Publikace na Filozofická fakulta |
2023

Tento text není v aktuálním jazyce dostupný. Zobrazuje se verze "en".Abstrakt

Verbs of visual perception and knowledge display a similar pattern of complementation in Classical Greek. Constructions governed by verbs of seeing may involve participial complements (usually AccPtcp), which prototypically refer to directly perceived states of affairs, and finite complements introduced by hóti 'that' or ho:s 'that', which express knowledge acquisition. This pattern is mirrored by knowledge verbs, which allow AccPtcp as a minor complementation strategy alongside subordinate clauses with hóti or ho:s. As a result, all three complement types may occur with predicates of knowledge, though the exact principles that govern their distribution are far from clear.
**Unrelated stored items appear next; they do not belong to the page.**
(** C6. In every run of [main]:
    - [fail_safe] is invoked only when both connectivity checks have failed
      and the port detection of the fail-safe tier has returned a port (a
      non-empty path), and its events follow those of that detection;
    - when that detection is reached and returns no port, [fail_safe] is not
      invoked: the run dumps the diagnostics of [usb0] and then, if the
      diagnostics file could be written, logs that no AT port is available,
      logs the reboot and returns.
    The second part has a gap. [netdiag_log] guards its commands with [try]
    and leaves the append to the diagnostics file outside: when the append
    raises, the run ends in that [OSError] right after the dump, and the
    reboot phase is not reached. *)
Theorem fail_safe_only_with_detected_port :
  forall w : world,
    (In (ELog LogEnterFailSafe) (trace (main w)) ->
     connected (w_check0 w) = false
     /\ connected (w_check1 w) = false
     /\ exists p,
          outcome (detect_at_port (w_detect1 w)) = Ok (Some p)
          /\ p <> []
          /\ exists pre,
               trace (main w)
               = pre ++ trace (detect_at_port (w_detect1 w))
                 ++ trace (fail_safe (Some p) (w_failsafe w)))
    /\ (connected (w_check0 w) = false ->
        append_fails (w_gateway0 w) = false ->
        connected (w_check1 w) = false ->
        truthy (detected (w_detect1 w)) = false ->
        ~ In (ELog LogEnterFailSafe) (trace (main w))
        /\ outcome (main w)
           = (if append_fails (w_gateway1 w) then Raise OSError else Ok tt)
        /\ exists pre,
             trace (main w)
             = pre ++ trace (detect_at_port (w_detect1 w))
               ++ trace (netdiag_log (txt "usb0") (w_gateway1 w))
               ++ if append_fails (w_gateway1 w) then []
                  else [ELog LogNoAtPort; ELog LogRebooting]).
Proof.
  intros w. rewrite main_run, main_after_detect_run. cbv zeta.
  pose proof (soft_restart_quiet w) as Hsoft.
  pose proof (detect_at_port_quiet (w_detect1 w)) as Hgate.
  pose proof (netdiag_log_quiet (txt "usb0") (w_gateway1 w)) as Hdump.
  pose proof (netdiag_log_quiet (txt "wwan0") (w_gateway0 w)) as Hdump0.
  destruct (connected (w_check0 w));
    [|destruct (append_fails (w_gateway0 w));
      [|destruct (connected (w_check1 w));
        [|destruct (truthy (detected (w_detect1 w))) eqn:Hp;
          [|destruct (append_fails (w_gateway1 w))]]]];
    cbn [trace outcome fst snd];
    (split; [intros Hin | intros H0 Ha H1 Hnone]);
    try discriminate.
  - (* online at the first check *)
    exfalso. revert Hin. apply quiet_not_in, main_quiet. reflexivity.
  - (* the diagnostics of wwan0 are not written *)
    exfalso. revert Hin. apply quiet_not_in, main_quiet.
    change (quiet ([ELog LogConnectivityMissing]
                   ++ trace (call_netdiag_log [txt "wwan0"] (w_gateway0 w)))
            = true).
    now rewrite quiet_app, Hdump0.
  - (* online after the restart *)
    exfalso. revert Hin. apply quiet_not_in, main_quiet.
    now rewrite quiet_app, Hsoft.
  - (* the fail-safe tier, with a port *)
    split; [reflexivity|]. split; [reflexivity|].
    destruct (detected (w_detect1 w)) as [p|] eqn:Hd; [|discriminate Hp].
    exists p. rewrite detect_at_port_returns, Hd.
    split; [reflexivity|]. split; [now destruct p|].
    do 2 apply suffix_cons. do 3 apply suffix_app. apply suffix_refl.
  - (* without a port, the diagnostics of usb0 are not written *)
    exfalso. revert Hin. apply quiet_not_in, main_quiet.
    now rewrite !quiet_app, Hsoft, Hgate, Hdump.
  - split; [|split; [reflexivity|]].
    + apply quiet_not_in, main_quiet.
      now rewrite !quiet_app, Hsoft, Hgate, Hdump.
    + rewrite app_nil_r.
      do 2 apply suffix_cons. do 3 apply suffix_app. apply suffix_refl.
  - (* without a port, the reboot is logged *)
    exfalso. revert Hin. apply quiet_not_in, main_quiet.
    now rewrite !quiet_app, Hsoft, Hgate, Hdump.
  - split; [|split; [reflexivity|]].
    + apply quiet_not_in, main_quiet.
      now rewrite !quiet_app, Hsoft, Hgate, Hdump.
    + do 2 apply suffix_cons. do 3 apply suffix_app. apply suffix_refl.
Qed.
This paper aims to elucidate the synchronic functional differences between AccPtcp, hóti and ho:s with verbs of seeing and knowing in classical Attic prose (the late 5th and 4th cent. BCE) by applying the notion of information source. It will be argued that AccPtcp with predicates of knowledge may serve as an evidential strategy to convey the values of visual source and circumstantial inference from the vantage point of the subject of the main clause. Both evidential values involve direct perception that underlies knowledge acquisition. The complementizer hóti often indicates propositional content that is underpinned by generally accessible evidence and is easily assimilated or already known by the participants of the communication. Finally, ho:s, grammaticalized from the corresponding adverbial meaning 'how', may mark propositions that some interlocutors do not readily accept in the common ground of the communication. These uses of hóti and ho:s match the distinction between intersubjective and subjective statements, which are conceptualized as evidentially contrasting by Nuyts (2001). The hypotheses are tested on a corpus of forensic and political speeches by the ten Attic orators.